As a visual artist I was struck by the strength of Pussy Riot’s iconography. They are first and foremost accomplished artists as well as activists who know what they are doing; the unsettling anonymity of the balaclavas, the neon tights, the shift dresses with heavy black boots, all of it gendered yet punk in its aesthetic. Their work has always been carefully presented in a powerful context, from the performance in the cathedral to the punk blaspheme ‘Putin Has Pissed Himself‘ with the backdrop of the minarets of Red Square. From the start the Pussy Riot collective were highly professional in the way they filmed and edited their performances, recording the sound track in a studio and laying that over their films which they then distributed globally via YouTube. They extended the reach of their message by allowing a documentary crew to cover their trial, a film which was then broadcast globally as part of the Storyville season, and after their release, with cameo performances in an episode of House of Cards.
It is not without irony that the misogynist, patriarchal system in Russia who condemned and persecuted them seem also to be fascinated by the striking looks of Nadya Tolokonnikova in particular (illustrated in a chilling scene in the Storyville film) who has become a poster girl for feminist art activism. In the supporting exhibition at the Saatchi Gallery Art Riot there are works which tell of the romanticisation of Tolokonnikova by her supporters while she was in prison, several artists made banners of her displaying them just outside the prison hospital where she was on hunger strike. It happened to Che Guevara, it happened to Lenin and you could even argue it happened to Thatcher. Nadya Tolokonnikova’s own image has been used to promote her message and that raises interesting and unsettling questions about the interplay between the media and contemporary women artists.

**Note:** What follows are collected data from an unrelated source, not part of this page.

Fixpoint digits (fuel : nat) (n : Z) (acc : string) : string :=
  let acc' := String (digit (n mod 10)) acc in
  match fuel with
  | O => acc'
  | S fuel' => if n / 10 =? 0 then acc' else digits fuel' (n / 10) acc'
  end.

(** The decimal numeral of an integer, digit by digit.  A number has no more
    decimal digits than binary ones, which bounds the loop. *)
Definition decimal (n : Z) : string :=
  if n <? 0 then "-" +:+ digits (Z.to_nat (Z.log2 (- n))) (- n) ""
  else digits (Z.to_nat (Z.log2 n)) n "".

Definition digit_value (c : ascii) : option Z :=
  let n := Z.of_nat (nat_of_ascii c) in
  if (48 <=? n) && (n <=? 57) then Some (n - 48) else None.

(** The number that a string of decimal digits writes. *)
Fixpoint number_of_digits (s : string) (acc : Z) : option Z :=
  match s with
  | EmptyString => Some acc
  | String c s' => d ← digit_value c; number_of_digits s' (10 * acc + d)
  end.

(** The integers that a JavaScript number holds exactly, one by one: up to
    2^53 in magnitude.  [String(n)] writes these digit by digit. *)
Definition safe_integer (n : Z) : bool := Z.abs n <=? 9007199254740992.

(** [s.indexOf(c) > 0] *)
Definition indexOf_positive (s c : string) : bool :=
  match String.index 0 c s with
  | Some (S _) => true
  | _ => false
  end.

(** ** Data of the client *)

(** The error slot of a callback: an instance of a kind of [./errors] with
    the arguments of its constructor, an [Error] with its message, a bare
    string, or what [new] builds from a member of the registry object that
    is a constructor of something other than an error kind. *)
Inductive error : Type :=
| ClientError (kind : string) (args : list value)
| Error_ (message : string)
| ErrString (s : string)
| Foreign (member : string).
(** * exchangelib.util: transport retry loop and streaming parsers

    A shallow embedding of the retrying POST executor ([post_ratelimited]
    and its helpers), the redirect resolver ([get_redirect_url]), the
    streaming document splitter ([DocumentYielder]) and the streaming
    base64 parser ([StreamingBase64Parser]) of [exchangelib/util.py],
    with the properties stated about them.

    Python [bytes] values are lists of [byte], Python [str] values are
    lists of [ascii]; integers and clock readings are [Z]. *)

From Stdlib Require Import Strings.String Strings.Ascii Strings.Byte.
From Stdlib Require Import List ZArith Lia Bool.
Import ListNotations.

Set Implicit Arguments.

(** ** Python values *)

Definition bytes := list byte.
Definition str := list ascii.

(** Literals: [B "<?xml"] is the bytes literal b'<?xml', [U "https"] the
    str literal 'https'. *)
Definition B (s : string) : bytes := list_byte_of_string s.
Definition U (s : string) : str := list_ascii_of_string s.

Fixpoint bytes_eqb (x y : bytes) : bool :=
  match x, y with
  | [], [] => true
  | a :: x', c :: y' => Byte.eqb a c && bytes_eqb x' y'
  | _, _ => false
  end.

Fixpoint str_eqb (x y : str) : bool :=
  match x, y with
  | [], [] => true
  | a :: x', c :: y' => Ascii.eqb a c && str_eqb x' y'
  | _, _ => false
  end.

(** [s.startswith(p)] and [s.endswith(p)] on bytes. *)
Definition startswith (s p : bytes) : bool :=
  bytes_eqb (firstn (length p) s) p.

There is also some dissonance that the show is being held in the Saatchi Gallery, funded by the spoils of advertising in the consumerist West, as Pussy Riot are as critical of Western capitalism as they are of the patriarchal totalitarianism of Russia. Intriguingly Art Riot is sponsored by the Tsukanov Family Foundation, a husband and wife team who are former academics turned bankers, based in London and the US and hoping to use their considerable wealth to change the image of Russians and promote Post-Soviet Russian art.
In contemporary culture where is seems the most radical art being made is a neon saying ‘not another fucking neon’ we need artists like Pussy Riot as agent provocateurs. In this significant time for all women, as well as women artists, with the Patriarchy of Trump, and with Brexit threatening our access to European human rights laws, as Maria Alyokhina warned in a recent interview ‘things can be destroyed much faster than they can be built’.
Review by Lucy Tamar Payne
Lucy Payne is a television producer and director now working as a visual artist and in script development.